• [EXERCISE DESCRIPTION] Copy exactly the stretch of data below from the line with "(** ** The list of request identifiers *)" through the line with "Definition mrcp_request_id_list_parse (value", including both of those lines.

• [PROVIDED DATA]
(* ===== verification/GenericHeader.v ===== *)
(** * GenericHeader: [mrcp_generic_header.c] and the pair arrays of
    [apt_pair.c]: the header fields common to all MRCP resources, their values
    and their text. *)
From S2P Require Import Prelude CString StringTable TextStream StartLine.

(** ** Arrays of pairs *)

Definition apt_pair_copy (p : apt_pair_t) : apt_pair_t :=
  mk_pair (apt_string_copy (pair_name p)) (apt_string_copy (pair_value p)).

Definition apt_pair_array_copy (arr : option (list apt_pair_t)) : option (list apt_pair_t) :=
  match arr with Some l => Some (apt_pair_copy <$> l) | None => None end.

Definition apt_pair_array_append (arr : list apt_pair_t) (name value : option apt_str_t)
    : list apt_pair_t :=
  arr ++ [mk_pair (from_option apt_string_copy apt_string_reset name)
                  (from_option apt_string_copy apt_string_reset value)].

Fixpoint apt_pair_array_find (arr : list apt_pair_t) (name : apt_str_t) : option apt_pair_t :=
  match arr with
  | [] => None
  | p :: arr => if apt_string_compare (pair_name p) name then Some p
                else apt_pair_array_find arr name
  end.

(** [id] is an int: a negative one would address memory before the array. *)
Definition apt_pair_array_get (arr : list apt_pair_t) (id : nat) : option apt_pair_t := arr !! id.

(** ** The fields *)

Inductive mrcp_generic_header_id :=
| GENERIC_HEADER_ACTIVE_REQUEST_ID_LIST
| GENERIC_HEADER_PROXY_SYNC_ID
| GENERIC_HEADER_ACCEPT_CHARSET
| GENERIC_HEADER_CONTENT_TYPE
| GENERIC_HEADER_CONTENT_ID
| GENERIC_HEADER_CONTENT_BASE
| GENERIC_HEADER_CONTENT_ENCODING
| GENERIC_HEADER_CONTENT_LOCATION
| GENERIC_HEADER_CONTENT_LENGTH
| GENERIC_HEADER_CACHE_CONTROL
| GENERIC_HEADER_LOGGING_TAG
| GENERIC_HEADER_VENDOR_SPECIFIC_PARAMS
| GENERIC_HEADER_ACCEPT
| GENERIC_HEADER_FETCH_TIMEOUT
| GENERIC_HEADER_SET_COOKIE
| GENERIC_HEADER_SET_COOKIE2.

#[export] Instance mrcp_generic_header_id_eq_dec : EqDecision mrcp_generic_header_id.
Proof. solve_decision. Defined.

Definition generic_header_ids : list mrcp_generic_header_id :=
  [GENERIC_HEADER_ACTIVE_REQUEST_ID_LIST; GENERIC_HEADER_PROXY_SYNC_ID;
   GENERIC_HEADER_ACCEPT_CHARSET; GENERIC_HEADER_CONTENT_TYPE; GENERIC_HEADER_CONTENT_ID;
   GENERIC_HEADER_CONTENT_BASE; GENERIC_HEADER_CONTENT_ENCODING;
   GENERIC_HEADER_CONTENT_LOCATION; GENERIC_HEADER_CONTENT_LENGTH;
   GENERIC_HEADER_CACHE_CONTROL; GENERIC_HEADER_LOGGING_TAG;
   GENERIC_HEADER_VENDOR_SPECIFIC_PARAMS; GENERIC_HEADER_ACCEPT;
   GENERIC_HEADER_FETCH_TIMEOUT; GENERIC_HEADER_SET_COOKIE; GENERIC_HEADER_SET_COOKIE2].

(** The numeric identifier of a field, and the field of an identifier. *)
Definition generic_header_num (f : mrcp_generic_header_id) : nat :=
  default 0 (fst <$> list_find (λ g, g = f) generic_header_ids).
Definition generic_header_of_num (id : nat) : option mrcp_generic_header_id :=
  generic_header_ids !! id.

Definition GENERIC_HEADER_COUNT : nat := 16.

Definition generic_header_string_table : list apt_str_table_item_t :=
  [item "Active-Request-Id-List" 3; item "Proxy-Sync-Id" 0; item "Accept-Charset" 7;
   item "Content-Type" 9; item "Content-Id" 9; item "Content-Base" 8;
   item "Content-Encoding" 9; item "Content-Location" 9; item "Content-Length" 10;
   item "Cache-Control" 1; item "Logging-Tag" 0; item "Vendor-Specific-Parameters" 0;
   item "Accept" 6; item "Fetch-Timeout" 0; item "Set-Cookie" 10; item "Set-Cookie2" 10].

(** The list of active requests holds the first [count] of an array of 5. *)
Notation MAX_ACTIVE_REQUEST_ID_COUNT := 5%nat (only parsing).

Record mrcp_generic_header_t := mk_generic {
  active_request_id_list : list Z;
  proxy_sync_id : apt_str_t;
  accept_charset : apt_str_t;
  content_type : apt_str_t;
  content_id : apt_str_t;
  content_base : apt_str_t;
  content_encoding : apt_str_t;
  content_location : apt_str_t;
  content_length : Z;
  cache_control : apt_str_t;
  logging_tag : apt_str_t;
  vendor_specific_params : option (list apt_pair_t);
  accept : apt_str_t;
  fetch_timeout : Z;
  set_cookie : apt_str_t;
  set_cookie2 : apt_str_t
}.

Definition mrcp_generic_header_init : mrcp_generic_header_t :=
  mk_generic [] apt_string_reset apt_string_reset apt_string_reset apt_string_reset
    apt_string_reset apt_string_reset apt_string_reset 0 apt_string_reset apt_string_reset
    None apt_string_reset 0 apt_string_reset apt_string_reset.

(** The fields that hold the text of their value. *)
Definition set_string_field (f : mrcp_generic_header_id) (v : apt_str_t)
    (h : mrcp_generic_header_t) : mrcp_generic_header_t :=
  let pick g x := if decide (f = g) then v else x in
  mk_generic (active_request_id_list h)
    (pick GENERIC_HEADER_PROXY_SYNC_ID (proxy_sync_id h))
    (pick GENERIC_HEADER_ACCEPT_CHARSET (accept_charset h))
    (pick GENERIC_HEADER_CONTENT_TYPE (content_type h))
    (pick GENERIC_HEADER_CONTENT_ID (content_id h))
    (pick GENERIC_HEADER_CONTENT_BASE (content_base h))
    (pick GENERIC_HEADER_CONTENT_ENCODING (content_encoding h))
    (pick GENERIC_HEADER_CONTENT_LOCATION (content_location h))
    (content_length h)
    (pick GENERIC_HEADER_CACHE_CONTROL (cache_control h))
    (pick GENERIC_HEADER_LOGGING_TAG (logging_tag h))
    (vendor_specific_params h)
    (pick GENERIC_HEADER_ACCEPT (accept h))
    (fetch_timeout h)
    (pick GENERIC_HEADER_SET_COOKIE (set_cookie h))
    (pick GENERIC_HEADER_SET_COOKIE2 (set_cookie2 h)).

Definition set_request_ids (ids : list Z) (h : mrcp_generic_header_t) : mrcp_generic_header_t :=
  mk_generic ids (proxy_sync_id h) (accept_charset h) (content_type h) (content_id h)
    (content_base h) (content_encoding h) (content_location h) (content_length h)
    (cache_control h) (logging_tag h) (vendor_specific_params h) (accept h) (fetch_timeout h)
    (set_cookie h) (set_cookie2 h).
Definition set_content_length (n : Z) (h : mrcp_generic_header_t) : mrcp_generic_header_t :=
  mk_generic (active_request_id_list h) (proxy_sync_id h) (accept_charset h) (content_type h)
    (content_id h) (content_base h) (content_encoding h) (content_location h) n
    (cache_control h) (logging_tag h) (vendor_specific_params h) (accept h) (fetch_timeout h)
    (set_cookie h) (set_cookie2 h).
Definition set_vendor_params (l : option (list apt_pair_t)) (h : mrcp_generic_header_t)
    : mrcp_generic_header_t :=
  mk_generic (active_request_id_list h) (proxy_sync_id h) (accept_charset h) (content_type h)
    (content_id h) (content_base h) (content_encoding h) (content_location h)
    (content_length h) (cache_control h) (logging_tag h) l (accept h) (fetch_timeout h)
    (set_cookie h) (set_cookie2 h).
Definition set_fetch_timeout (n : Z) (h : mrcp_generic_header_t) : mrcp_generic_header_t :=
  mk_generic (active_request_id_list h) (proxy_sync_id h) (accept_charset h) (content_type h)
    (content_id h) (content_base h) (content_encoding h) (content_location h)
    (content_length h) (cache_control h) (logging_tag h) (vendor_specific_params h) (accept h)
    n (set_cookie h) (set_cookie2 h).

(** ** The list of request identifiers *)

(** The loop of [mrcp_request_id_list_parse]: at most [n] fields. *)
Fixpoint id_list_loop (n : nat) (st : apt_text_stream_t) : list Z :=
  match n with
  | O => []
  | S n =>
      match apt_text_field_read st ","%char true with
      | (true, st, field) => mrcp_request_id_parse field :: id_list_loop n st
      | (false, _, _) => []
      end
  end.

Definition mrcp_request_id_list_parse (value : apt_str_t) : list Z :=
  id_list_loop MAX_ACTIVE_REQUEST_ID_COUNT (stream_of_str value).

Section Generate.
  Context `{AprFormat}.

(** The loop of [mrcp_request_id_list_generate]; [total] is the estimated
    length, [text] what was written.  [None] when [apr_snprintf] fails. *)
Fixpoint id_list_generate_loop (total : Z) (ids : list Z) (first : bool) (text : cstr)
    : option cstr :=
  match ids with
  | [] => Some text
  | id :: ids =>
      let text := if first then text else text ++ [","%char] in
      let out := apr_snprintf_d (usz (total - Z.of_nat (length text))) (i32 id) in
      if decide (out.2 < 0)%Z then None
      else id_list_generate_loop total ids false (text ++ take (Z.to_nat out.2) out.1)
  end.

Definition mrcp_request_id_list_generate (ids : list Z) : option apt_str_t :=
  let count := length ids in
  let total := 10 * count + (if decide (1 < count) then count - 1 else 0) in
  str_of <$> id_list_generate_loop (Z.of_nat total) ids true [].

(** ** Parsing, generating and copying the fields *)

(** [fresh] is the storage [apr_array_push] hands out. *)
Definition mrcp_generic_header_parse (fresh : apt_pair_t) (h : mrcp_generic_header_t)
    (id : nat) (value : apt_str_t) : bool * mrcp_generic_header_t :=
  match generic_header_of_num id with
  | None => (false, h)
  | Some GENERIC_HEADER_ACTIVE_REQUEST_ID_LIST =>
      (true, set_request_ids (mrcp_request_id_list_parse value) h)
  | Some GENERIC_HEADER_CONTENT_LENGTH => (true, set_content_length (apt_size_value_parse value) h)
  | Some GENERIC_HEADER_FETCH_TIMEOUT => (true, set_fetch_timeout (apt_size_value_parse value) h)
  | Some GENERIC_HEADER_VENDOR_SPECIFIC_PARAMS =>
      let arr := default [] (vendor_specific_params h) in
      (true, set_vendor_params (Some (default arr (apt_pair_array_parse fresh arr value))) h)
  | Some f => (true, set_string_field f value h)
  end.

(** [value] is the string to be filled, as it is before. *)
Definition mrcp_generic_header_generate (h : mrcp_generic_header_t) (id : nat)
    (value : apt_str_t) : apt_str_t :=
  match generic_header_of_num id with
  | None => value
  | Some GENERIC_HEADER_ACTIVE_REQUEST_ID_LIST =>
      default value (mrcp_request_id_list_generate (active_request_id_list h))
  | Some GENERIC_HEADER_PROXY_SYNC_ID => proxy_sync_id h
  | Some GENERIC_HEADER_ACCEPT_CHARSET => accept_charset h
  | Some GENERIC_HEADER_CONTENT_TYPE => content_type h
  | Some GENERIC_HEADER_CONTENT_ID => content_id h
  | Some GENERIC_HEADER_CONTENT_BASE => content_base h
  | Some GENERIC_HEADER_CONTENT_ENCODING => content_encoding h
  | Some GENERIC_HEADER_CONTENT_LOCATION => content_location h
  | Some GENERIC_HEADER_CONTENT_LENGTH => apt_size_value_generate (content_length h)
  | Some GENERIC_HEADER_CACHE_CONTROL => cache_control h
  | Some GENERIC_HEADER_LOGGING_TAG => logging_tag h
  | Some GENERIC_HEADER_VENDOR_SPECIFIC_PARAMS =>
      match vendor_specific_params h with
      | Some arr => apt_pair_array_generate arr
      | None => value
      end
  | Some GENERIC_HEADER_ACCEPT => accept h
  | Some GENERIC_HEADER_FETCH_TIMEOUT => apt_size_value_generate (fetch_timeout h)
  | Some GENERIC_HEADER_SET_COOKIE => set_cookie h
  | Some GENERIC_HEADER_SET_COOKIE2 => set_cookie2 h
  end.

Definition mrcp_generic_header_duplicate (h src : mrcp_generic_header_t) (id : nat)
    (value : apt_str_t) : bool * mrcp_generic_header_t :=
  match generic_header_of_num id with
  | None => (false, h)
  | Some GENERIC_HEADER_ACTIVE_REQUEST_ID_LIST => (true, h)
  | Some GENERIC_HEADER_CONTENT_LENGTH => (true, set_content_length (content_length src) h)
  | Some GENERIC_HEADER_FETCH_TIMEOUT => (true, set_fetch_timeout (fetch_timeout src) h)
  | Some GENERIC_HEADER_VENDOR_SPECIFIC_PARAMS =>
      (true, set_vendor_params (apt_pair_array_copy (vendor_specific_params src)) h)
  | Some f => (true, set_string_field f value h)
  end.

End Generate.

Definition active_request_id_list_append (h : mrcp_generic_header_t) (request_id : Z)
    : bool * mrcp_generic_header_t :=
  if decide (MAX_ACTIVE_REQUEST_ID_COUNT ≤ length (active_request_id_list h)) then (false, h)
  else (true, set_request_ids (active_request_id_list h ++ [request_id]) h).

Definition active_request_id_list_find (h : mrcp_generic_header_t) (request_id : Z) : bool :=
  bool_decide (request_id ∈ active_request_id_list h).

• [EXERCISE RESULT]
(** ** The list of request identifiers *)

(** The loop of [mrcp_request_id_list_parse]: at most [n] fields. *)
Fixpoint id_list_loop (n : nat) (st : apt_text_stream_t) : list Z :=
  match n with
  | O => []
  | S n =>
      match apt_text_field_read st ","%char true with
      | (true, st, field) => mrcp_request_id_parse field :: id_list_loop n st
      | (false, _, _) => []
      end
  end.

Definition mrcp_request_id_list_parse (value : apt_str_t) : list Z :=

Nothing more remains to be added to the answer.